Qatar accuses airport police after searching for female passengers on tape


Qatari prosecutors have indicted airport passengers who took part in invasive medical examinations of female passengers after a newborn was found abandoned in a Doha airport bathroom.

Officials also said they had identified the mother of the infant who had left Qatar for an unknown country and that they wanted to extradite him on charges of attempted murder.

The actions of airport security staff first became public in late October when female passengers flying from Doha to Sydney, Australia, told of passing strip searches and medical exams at Qatar’s capital, Hamad International Airport. The research was conducted on women from at least 10 flights, which took place on 2 October.

The women said they pulled them off their plane, directed them to ambulances on the asphalt, and ordered them to lie down on a table and take off their underwear. An Australian nurse told The New York Times that she did not give her consent, adding, “None had a choice.”

The episode sparked global outrage, with Australian Prime Minister Scott Morrison calling the treatment of women “shocking” and human rights groups, saying the searches could amount to rape.

Australian authorities later confirmed that 18 women, including 13 Australians, had been approached from Qatar Airways ’QR908 flight and that a total of 10 flights had been targeted by Qatari officials.

The Qatari government subsequently expressed “regret” for “violating or violating the personal liberty of all travelers” but defending the action of airport security officers. According to the government, police tried to find the mother of an abandoned little girl who had been thrown in the trash in an airport bathroom.

The Qatari prosecutor’s office said in a statement released through the state Qatar News Agency on Monday that an undisclosed number of police officers involved in the searches had “broken the law”.

“Airport security fulfilled its legal duty in locating the perpetrator. However, some employees violated the procedures and called female medical staff at the airport for an external examination of female passengers before the passengers could leave for their destination, ”the statement said.

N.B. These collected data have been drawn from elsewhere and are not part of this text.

Lemma stuck_step t p k e w w' : stuck t p k w -> nstep e w = Some w' -> stuck t p k w'.
Proof.
  intros S Hs. pose proof S as [Hi Ha Hk Hu]. pose proof (ninv_step e w w' Hi Hs) as Hi'.
  destruct (stuck_obj _ _ _ _ S) as (o & Ho & Hod & Hw).
  assert (forall t', t' <> t -> (nw_app w !! t' ≫= owns) <> Some p) as Hother.
  { intros t' Ht H. destruct (nw_app w !! t') as [s'|] eqn:E'; [|done]. cbn in H. apply Ht.
    assert (exists s, nw_app w !! t = Some s /\ owns s = Some p) as (s & E & Hos).
    { destruct Ha as [->| ->]; eexists; (split; [done|]); by destruct k. }
    by eapply (ao_own _ (ni_app _ Hi)). }
  destruct e as [tm|b|r0 r1 l1 l2|t'|t' c|t']; cbn [nstep] in Hs.
  - injection Hs as <-. by split.
  - injection Hs as <-. by split.
  - apply (stuck_apart t p k (Datatypes.S t) w w' S Hi'); [by eapply helper_apart|lia].
  - destruct (decide (t' = t)) as [->|Ht]; [|apply (stuck_apart t p k t' w w' S Hi'); [|done]; eapply thread_apart; eauto].
    unfold thread_step in Hs. destruct Ha as [Ha|Ha]; rewrite Ha in Hs; [|by simplify_eq].
    destruct (negb (nw_live w)); [done|]. rewrite (wait_not_done t k p w o Hk Hw Ho Hod) in Hs. injection Hs as <-.
    split; try done. right. cbn. apply lookup_insert_eq.
  - destruct (idle (nw_app w !! t')) eqn:Hid; injection Hs as <-; [|done].
    assert (t' <> t) as Ht by (intros ->; by destruct Ha as [Ha|Ha]; rewrite Ha in Hid).
    split; try done. cbn. by rewrite lookup_insert_ne.
  - destruct (nw_app w !! t') as [[]|] eqn:E; injection Hs as <-; try done. destruct (decide (t' = t)) as [->|Ht].
    + split; try done. left. cbn. rewrite lookup_insert_eq. by destruct Ha as [Ha|Ha]; simplify_eq.
    + split; try done. cbn. by rewrite lookup_insert_ne.
Qed.

Lemma stuck_run t p k l w w' : stuck t p k w -> nrun l w = Some w' -> stuck t p k w'.
Proof.
  revert w. induction l as [|e l IH]; intros w S; cbn [nrun]; [by intros [= <-]|].
  destruct (nstep e w) as [w1|] eqn:E; [|done]. cbn. apply IH. by eapply stuck_step.
Qed.

(** [ncld_write] can block forever: [cldc_put] drops the result of sending
    its packets and returns 0 with nothing queued when the connection refuses
    one; the caller then waits for a callback no message carries, and whatever
    happens from there on - answers, timers, the loss of the session, other
    calls, spurious wake-ups - it never returns. *)
Theorem write_hangs w t fh f fp data p c1 :
  nreachable w -> nw_live w = true -> nw_app w !! t = Some (Issue (CallGenio fh (GWrite data)) p) ->
  nw_fhs w !! fh = Some f -> nf_fh f = Some fp ->
  cldc_put fp (Some (copts_of_cb (ncld_genio_cb p))) data (nw_cli w) = Some (0, c1) -> c_msgs c1 = c_msgs (nw_cli w) ->
  exists w1, thread_step t w = Some w1 /\
    forall l w2, nrun l w1 = Some w2 -> nw_app w2 !! t = Some (Waiting (WGenio fh false p)) \/ nw_app w2 !! t = Some (Asleep (WGenio fh false p)).
Proof.
  intros Hi%nreachable_inv Hl Ht Hf Hfp Hput Hm. cbn [copts_of_cb] in Hput. pose proof (ao_fresh _ (ni_app _ Hi) _ _ p Ht eq_refl eq_refl) as Hu.
  pose proof (op_heard (OpPut fp (Some (8 * Z.of_nat p + 5)) data) (nw_cli w)) as Hh. unfold cw in Hh. cbn [run_op op_mode] in Hh.
  rewrite Hput in Hh. destruct Hh as [(l & El & Hnc) _ _].
  assert (asked (nw_cli w) c1 = l) as Ea by (unfold asked; by rewrite El, drop_app_length).
  set (tl := foldl run_timer_op (nw_tlist w) (omap (ncld_p_timer_ctl (c_now (nw_cli w))) l)).
  destruct (run_effs_total l (set_nw_tlist tl (set_nw_cli c1 w))) as [w2 E2].
  { intros m z code H. by destruct (Hnc _ _ _ H). }
  destruct (run_effs_rel _ _ _ E2) as [(Fc & _) _ _ _ Hfx _ _ _ _ _ _]. specialize (Hfx fh). cbn in Hfx, Fc. rewrite Hf in Hfx.
  destruct (nw_fhs w2 !! fh) as [f2|] eqn:Ef2; [|done].
  set (w1 := set_thread t (Waiting (WGenio fh false p)) (set_nw_fhs (<[fh := add_nios 1 f2]> (nw_fhs w2)) w2)).
  assert (thread_step t w = Some w1) as E1.
  { unfold thread_step. rewrite Ht, Hl. cbn [negb issue_call]; open_calls. rewrite Hf. cbn. rewrite Hfp. cbn. unfold lib_call. rewrite Hput.
    rewrite Ea. fold tl. rewrite E2. cbn. unfold with_fh. by rewrite Ef2. }
  exists w1. split; [done|]. assert (stuck t p (WGenio fh false p) w1) as S.
  { split; [by eapply (ninv_thread_step t w)|left; cbn; apply lookup_insert_eq|done|]. cbn. rewrite Fc. destruct Hu as [U1 U2].
    split; rewrite ?Hm; [|done]. intros m z code. rewrite El. intros [H|H]%elem_of_app; [by eapply U1|]. by destruct (Hnc _ _ _ H). }
  intros l' w3 Hr. apply (sk_app t p), (stuck_run t p _ l' w1 w3 S Hr).
Qed.

(** ** The wake-up [ncld_close] misses *)

Definition all_done (c : cli) : Prop := forall q m, c_msgs c !! q = Some m -> m_done m = true.

(** With every message finished, receiving and timers wake nobody. *)
Lemma hears_quiet o rc c' w w1 w' :
  ninv w -> op_mode o = Hears -> run_op o (nw_cli w) = Some (rc, c') -> run_effs (asked (nw_cli w) c') w1 = Some w' ->
  all_done (nw_cli w) -> nw_app w1 = nw_app w -> nw_cli w1 = c' -> nw_app w' = nw_app w /\ all_done (nw_cli w').
Proof.
  intros Hi Hm Hr Heff Hd Ea Ec. pose proof (run_effs_rel _ _ _ Heff) as R. destruct (er_frame _ _ _ R) as (Fc & _).
  pose proof (op_heard o) as Hh. rewrite Hm in Hh.
  destruct (hears_completes _ _ _ _ Hh (is_lawful_op o) (lo_bnd _ _ _ (ni_lib _ Hi)) Hr) as (l & Et & Hc & Hmsg). split.
  - rewrite (er_quiet _ _ _ R); [done|]. intros m z code Hin. unfold asked in Hin. rewrite Et, drop_app_length in Hin.
    destruct (Hc _ _ _ Hin) as (msg & Hmsg' & _ & Hn & _). by rewrite (Hd _ _ Hmsg') in Hn.
  - rewrite Fc, Ec. intros q m Hq. destruct (m_done m) eqn:E; [done|]. destruct (Hmsg _ _ Hq E) as (m0 & Hq0 & Hn & _).
    by rewrite (Hd _ _ Hq0) in Hn.
Qed.

Lemma helper_quiet r0 r1 l1 l2 w w' :
  ninv w -> all_done (nw_cli w) -> ncld_sess_thr r0 r1 l1 l2 w = Some w' -> nw_app w' = nw_app w /\ all_done (nw_cli w').
Proof.
  intros Hi Hd. unfold ncld_sess_thr. destruct (nw_helper w) as [|tmo|[] [] |].
  - unfold thr_timers. destruct (timer_due _ _).
    + destruct (sess_timer (nw_cli w)) as [[rc c']|] eqn:Es; [|done]. destruct (cld_timers_run _ _ _) as [[tmo tl]|]; [|done].
      intros Heff. by eapply (hears_quiet OpTimer rc c' w _ w' Hi eq_refl Es Heff).
    + destruct (cld_timers_run _ _ _) as [[tmo tl]|]; [|done]. by intros [= <-].
  - by intros [= <-].
  - unfold ncld_thread_command. destruct (nw_pipe w); [done|]. repeat case_match; try done; by intros [= <-].
  - unfold ncld_thread_command. destruct (nw_pipe w); [done|]. repeat case_match; try done; by intros [= <-].
  - unfold thr_receive. destruct (cldc_tcp_receive_pkt_data _ _ _ _ _) as [[[rc tt] [c'|]]|] eqn:E; try done.
    destruct (tcp_receive_once _ _ _ _ _ _ _ _ E) as [->|(pkt & rc' & Hr)].
    + unfold asked. rewrite drop_all. by intros [= <-].
    + intros Heff. by eapply (hears_quiet (OpReceive (nw_addr w) pkt) rc' c' w _ w' Hi eq_refl Hr Heff).
  - by intros [= <-].
  - by intros [= <-].
Qed.

(** What the program does by itself: no new calls, no spurious wake-ups. *)
Definition by_itself (e : nev) : Prop := match e with EvCall _ _ | EvSpurious _ => False | _ => True end.

Record sleeps (t : nat) (k : nwait) (w : nworld) : Prop := {
  sl_inv : ninv w;
  sl_app : nw_app w !! t = Some (Asleep k);
  sl_idle t' : t' <> t -> idle (nw_app w !! t') = true;
  sl_done : all_done (nw_cli w) }.

Lemma sleeps_run t k l w w' : sleeps t k w -> Forall by_itself l -> nrun l w = Some w' -> sleeps t k w'.
Proof.
  intros S Hl. revert w S. induction Hl as [|e l He Hl IH]; intros w S; cbn [nrun]; [by intros [= <-]|].
  destruct (nstep e w) as [w1|] eqn:E; [|done]. cbn. apply IH. destruct S as [Hi Ha Hid Hd].
  pose proof (ninv_step e w w1 Hi E) as Hi1. destruct e as [tm|b|r0 r1 l1 l2|t'| |]; try done; cbn [nstep] in E.
  - injection E as <-. by split.
  - injection E as <-. by split.
  - destruct (helper_quiet _ _ _ _ _ _ Hi Hd E) as [Ea Hd1]. by split; rewrite ?Ea.
  - assert (w1 = w) as ->; [|by split]. unfold thread_step in E. destruct (decide (t' = t)) as [->|Hn]; [rewrite Ha in E; by simplify_eq|].
    specialize (Hid t' Hn). destruct (nw_app w !! t') as [[]|]; try done; by simplify_eq.
Qed.

(** [ncld_close] can miss the end of the last I/O: the thread whose I/O it
    waits for decrements [nios] after waking, without a broadcast, so when the
    closing thread was woken first and went back to sleep, the other one
    returns with [nios] at 0 and nobody left to wake the closing thread: with
    no request outstanding it sleeps on, whatever packets and timers come. *)
Theorem close_misses_wakeup w t u fh in_sess q ap g f :
  nreachable w -> nw_live w = true -> nw_app w !! t = Some (Asleep (WNios fh in_sess)) ->
  nw_app w !! u = Some (Waiting (WGenio fh q ap)) -> (forall t', t' <> t -> t' <> u -> idle (nw_app w !! t') = true) ->
  nw_fhs w !! fh = Some f -> get_genio ap w = Some g -> gi_is_done g = true -> all_done (nw_cli w) ->
  exists w1 f1, thread_step u w = Some w1 /\ nw_app w1 !! u = Some (Returned (RInt (genio_result q (gi_errc g)))) /\
    nw_fhs w1 !! fh = Some f1 /\ nf_nios f1 = 0 /\
    forall l w2, Forall by_itself l -> nrun l w1 = Some w2 -> nw_app w2 !! t = Some (Asleep (WNios fh in_sess)).
Proof.
  intros Hi%nreachable_inv Hl Ht Hu Hid Hf Hg Hd Hall. assert (t <> u) as Htu by congruence.
  assert (nw_objs w !! ap = Some (OGenio g)) as Ho by (unfold get_genio in Hg; repeat case_match; by simplify_eq).
  destruct (ao_wants _ (ni_app _ Hi) _ _ _ Hu eq_refl) as (p' & o & [= <-] & Ho' & Hk). rewrite Ho in Ho'. injection Ho' as <-. injection Hk as Hk.
  set (w1 := set_thread u (Returned (RInt (genio_result q (gi_errc g))))
    (set_nw_objs (delete ap (nw_objs w)) (set_nw_fhs (<[fh := add_nios (-1) f]> (nw_fhs w)) w))).
  assert (thread_step u w = Some w1) as E1.
  { rewrite (thread_waits _ _ _ Hu Hl). cbn [wait_call]; open_calls. rewrite Hg. cbn. rewrite Hd. cbn. unfold with_fh. by rewrite Hk, Hf. }
  pose proof (ninv_thread_step u w w1 Hi E1) as Hi1. exists w1, (add_nios (-1) f). split; [done|].
  split; [cbn; apply lookup_insert_eq|]. assert (nw_fhs w1 !! fh = Some (add_nios (-1) f)) as Hf1 by (cbn; apply lookup_insert_eq).
  assert (nw_app w1 !! t = Some (Asleep (WNios fh in_sess))) as Ht1 by (cbn; by rewrite lookup_insert_ne).
  assert (forall t', t' <> t -> idle (nw_app w1 !! t') = true) as Hid1.
  { intros t' Hn. cbn. destruct (decide (t' = u)) as [->|Hnu]; [by rewrite lookup_insert_eq|rewrite lookup_insert_ne by done; auto]. }
  split; [done|]. split.
  - rewrite (ao_nios _ (ni_app _ Hi1) _ _ Hf1). apply waiters_none. intros t' s Hs Hio. destruct (decide (t' = t)) as [->|Hn]; [by simplify_eq|].
    specialize (Hid1 t' Hn). rewrite Hs in Hid1. by destruct s.
  - intros l w2 Hlb Hr. apply (sl_app t), (sleeps_run t _ l w1 w2); [by split|done|done].
Qed.

(** ** Memory used after it is freed *)

(** With a NULL host the server is looked up, and the name of the chosen one is
    freed with the list before it is used to connect. *)
Theorem srv_lookup_uses_freed e port event user key h hport l :
  oe_malloc e = true -> oe_mutex e = true -> oe_cond e = true -> oe_gethostname e = None ->
  oe_getaddr e = Some ((h, hport) :: l) -> oe_pipe e = None ->
  ncld_sess_open e None port event user key = None.
Proof.
  intros H1 H2 H3 H4 H5 H6. unfold ncld_sess_open. rewrite H1, H2, H3. cbn. unfold ncld_getsrv. rewrite H4, H5. cbn. rewrite H6.
  by rewrite lookup_delete_eq.
Qed.

(** The TCP layer hands over the same packet whoever receives it. *)
Lemma receive_param {Y} (recv : bytes -> Y -> Z * Y) l1 l2 t y rc t' pkt :
  cldc_tcp_receive_pkt_data (fun b l => (0, l ++ [b])) l1 l2 t [] = Some (rc, t', [pkt]) ->
  cldc_tcp_receive_pkt_data recv l1 l2 t y = Some ((recv pkt y).1, t', (recv pkt y).2).
Proof.
  assert (forall l t0, receive_raw (fun b l => (0, l ++ [b])) l t0 [] = Some (rc, t', [pkt]) ->
    receive_raw recv l t0 y = Some ((recv pkt y).1, t', (recv pkt y).2)) as Hraw.
  { intros l t0. unfold receive_raw. repeat case_match; intros; simplify_eq/=; by match goal with H : recv _ _ = _ |- _ => rewrite H end. }
  unfold cldc_tcp_receive_pkt_data. repeat case_match; intros; simplify_eq/=; auto.
Qed.

Lemma kill_gone c : cw True cldc_kill_sess (fun _ c' => c_sess c' = None) c.
Proof.
  unfold cldc_kill_sess, sess_free, emit. apply cw_bind, cw_get_sess; [done|]. intros x _. apply cw_bind, cw_modify, cw_bind, cw_get_sess; [done|].
  intros x' _. apply cw_bind, cw_any. intros _ c1 _. apply cw_bind, cw_any. intros _ c2 _. by apply cw_modify.
Qed.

But prosecutors said officers were unaware that their actions were illegal. They added that some officers “acted unilaterally” and acted while “thinking that what they did was within the law”. The officers were not named.

Prosecutors said the baby’s mother and father were identified by DNA testing. The unnamed parents are citizens of an Asian country, prosecutors said.

Qatari officials said the father said the mother had sent him a photograph of the baby and said a message that he had “thrown out the baby from whom he was born and fled home.” It is not clear whether the father was involved.

Authorities did not say when the woman left Qatar or whether she was wanted on flights departing from Doha Airport on 2 October. The statement merely stated that prosecutors “have taken appropriate legal action in the context of international judicial cooperation with the refugee convict. “

In Qatar, extramarital sex, pregnancy and childbirth are criminalized, and women accused of such crimes are subject to arrest and imprisonment.

Conviction of airport officials can result in up to three years in prison; the mother could wait up to 15 years for prosecutors to classify it as a “terrible crime”.